[Saved entries]
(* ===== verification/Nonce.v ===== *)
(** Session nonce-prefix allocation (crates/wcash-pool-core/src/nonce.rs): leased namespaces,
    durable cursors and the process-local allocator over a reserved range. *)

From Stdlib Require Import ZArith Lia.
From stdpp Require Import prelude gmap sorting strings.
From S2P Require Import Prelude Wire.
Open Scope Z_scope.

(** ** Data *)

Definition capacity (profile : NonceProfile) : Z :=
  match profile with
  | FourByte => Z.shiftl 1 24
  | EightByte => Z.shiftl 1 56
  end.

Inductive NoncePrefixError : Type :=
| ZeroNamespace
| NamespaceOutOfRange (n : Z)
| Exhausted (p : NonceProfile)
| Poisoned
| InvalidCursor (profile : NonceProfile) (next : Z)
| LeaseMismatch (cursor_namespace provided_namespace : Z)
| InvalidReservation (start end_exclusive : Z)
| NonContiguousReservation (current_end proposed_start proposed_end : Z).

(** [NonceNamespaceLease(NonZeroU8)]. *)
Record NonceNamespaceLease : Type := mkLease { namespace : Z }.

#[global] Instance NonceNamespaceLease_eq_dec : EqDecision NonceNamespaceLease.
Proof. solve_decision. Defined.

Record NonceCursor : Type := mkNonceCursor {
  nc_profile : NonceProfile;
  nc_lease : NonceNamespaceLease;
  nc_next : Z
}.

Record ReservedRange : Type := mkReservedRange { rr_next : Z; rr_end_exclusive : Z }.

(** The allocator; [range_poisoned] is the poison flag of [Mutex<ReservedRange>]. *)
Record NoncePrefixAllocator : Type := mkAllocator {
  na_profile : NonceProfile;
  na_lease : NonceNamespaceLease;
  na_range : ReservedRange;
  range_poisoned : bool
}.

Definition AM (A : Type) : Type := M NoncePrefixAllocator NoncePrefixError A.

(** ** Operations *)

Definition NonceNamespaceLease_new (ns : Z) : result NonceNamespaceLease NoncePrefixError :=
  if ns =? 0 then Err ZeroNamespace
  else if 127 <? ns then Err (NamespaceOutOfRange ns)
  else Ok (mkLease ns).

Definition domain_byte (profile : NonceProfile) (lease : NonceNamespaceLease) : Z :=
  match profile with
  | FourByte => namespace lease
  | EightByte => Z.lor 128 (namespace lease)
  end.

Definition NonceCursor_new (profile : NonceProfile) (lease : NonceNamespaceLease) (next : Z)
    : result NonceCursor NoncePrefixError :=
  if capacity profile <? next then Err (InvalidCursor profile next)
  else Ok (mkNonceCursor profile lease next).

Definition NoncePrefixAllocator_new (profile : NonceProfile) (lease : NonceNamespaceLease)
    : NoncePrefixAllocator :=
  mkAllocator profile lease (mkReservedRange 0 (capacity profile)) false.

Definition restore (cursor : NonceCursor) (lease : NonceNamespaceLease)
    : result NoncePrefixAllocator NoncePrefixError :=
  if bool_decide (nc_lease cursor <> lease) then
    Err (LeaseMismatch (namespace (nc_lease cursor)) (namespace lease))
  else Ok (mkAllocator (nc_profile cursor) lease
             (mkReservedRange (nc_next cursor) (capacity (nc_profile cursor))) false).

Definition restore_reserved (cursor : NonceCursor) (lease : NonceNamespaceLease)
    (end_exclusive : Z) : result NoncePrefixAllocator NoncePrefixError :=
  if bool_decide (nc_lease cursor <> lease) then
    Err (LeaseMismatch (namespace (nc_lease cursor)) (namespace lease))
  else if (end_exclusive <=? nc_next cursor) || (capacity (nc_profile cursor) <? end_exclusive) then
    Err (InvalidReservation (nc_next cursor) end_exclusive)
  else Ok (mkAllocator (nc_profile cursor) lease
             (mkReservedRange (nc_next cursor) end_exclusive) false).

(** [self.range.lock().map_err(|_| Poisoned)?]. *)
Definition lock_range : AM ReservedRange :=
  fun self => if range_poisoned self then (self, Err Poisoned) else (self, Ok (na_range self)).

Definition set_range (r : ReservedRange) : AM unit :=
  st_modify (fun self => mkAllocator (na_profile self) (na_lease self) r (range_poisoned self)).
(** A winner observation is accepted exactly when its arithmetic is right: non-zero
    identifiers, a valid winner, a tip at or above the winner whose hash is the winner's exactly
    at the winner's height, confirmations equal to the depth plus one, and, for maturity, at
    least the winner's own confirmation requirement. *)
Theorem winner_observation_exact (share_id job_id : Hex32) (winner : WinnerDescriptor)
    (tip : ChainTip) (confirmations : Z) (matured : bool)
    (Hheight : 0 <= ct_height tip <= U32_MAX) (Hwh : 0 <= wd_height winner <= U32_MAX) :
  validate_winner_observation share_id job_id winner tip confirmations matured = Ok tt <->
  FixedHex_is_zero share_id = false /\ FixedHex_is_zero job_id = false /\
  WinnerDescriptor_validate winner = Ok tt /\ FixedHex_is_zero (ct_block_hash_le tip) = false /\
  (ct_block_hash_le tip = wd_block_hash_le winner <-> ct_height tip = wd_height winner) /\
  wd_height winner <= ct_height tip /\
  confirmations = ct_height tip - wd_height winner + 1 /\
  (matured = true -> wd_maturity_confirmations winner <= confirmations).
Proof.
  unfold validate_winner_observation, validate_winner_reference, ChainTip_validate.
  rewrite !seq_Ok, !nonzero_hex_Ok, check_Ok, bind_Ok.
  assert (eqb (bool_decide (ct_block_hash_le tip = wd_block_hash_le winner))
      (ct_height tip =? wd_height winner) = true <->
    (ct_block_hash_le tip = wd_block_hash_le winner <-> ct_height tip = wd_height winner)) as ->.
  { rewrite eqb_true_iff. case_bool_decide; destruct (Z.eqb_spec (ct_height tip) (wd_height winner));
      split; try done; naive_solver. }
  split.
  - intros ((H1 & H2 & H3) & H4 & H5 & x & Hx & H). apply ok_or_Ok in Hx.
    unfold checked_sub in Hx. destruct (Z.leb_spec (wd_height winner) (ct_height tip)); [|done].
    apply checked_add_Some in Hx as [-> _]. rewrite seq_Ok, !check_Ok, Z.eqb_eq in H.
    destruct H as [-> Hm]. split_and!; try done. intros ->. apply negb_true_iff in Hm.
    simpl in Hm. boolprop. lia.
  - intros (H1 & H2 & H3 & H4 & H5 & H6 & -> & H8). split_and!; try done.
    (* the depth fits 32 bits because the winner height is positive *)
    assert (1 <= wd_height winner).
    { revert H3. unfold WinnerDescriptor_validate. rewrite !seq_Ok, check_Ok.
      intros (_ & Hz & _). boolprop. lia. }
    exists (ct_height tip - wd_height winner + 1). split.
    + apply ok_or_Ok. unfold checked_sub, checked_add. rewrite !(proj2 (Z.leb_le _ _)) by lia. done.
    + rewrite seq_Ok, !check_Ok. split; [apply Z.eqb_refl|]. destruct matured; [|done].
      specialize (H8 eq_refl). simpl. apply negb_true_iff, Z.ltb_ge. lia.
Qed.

Task goal: Which lines above run from the one containing "Definition lock_range : AM" to the one containing "identifiers, a valid"? Give them again exactly, both ends included.

Solved problem:
Definition lock_range : AM ReservedRange :=
  fun self => if range_poisoned self then (self, Err Poisoned) else (self, Ok (na_range self)).

Definition set_range (r : ReservedRange) : AM unit :=
  st_modify (fun self => mkAllocator (na_profile self) (na_lease self) r (range_poisoned self)).
(** A winner observation is accepted exactly when its arithmetic is right: non-zero
    identifiers, a valid winner, a tip at or above the winner whose hash is the winner's exactly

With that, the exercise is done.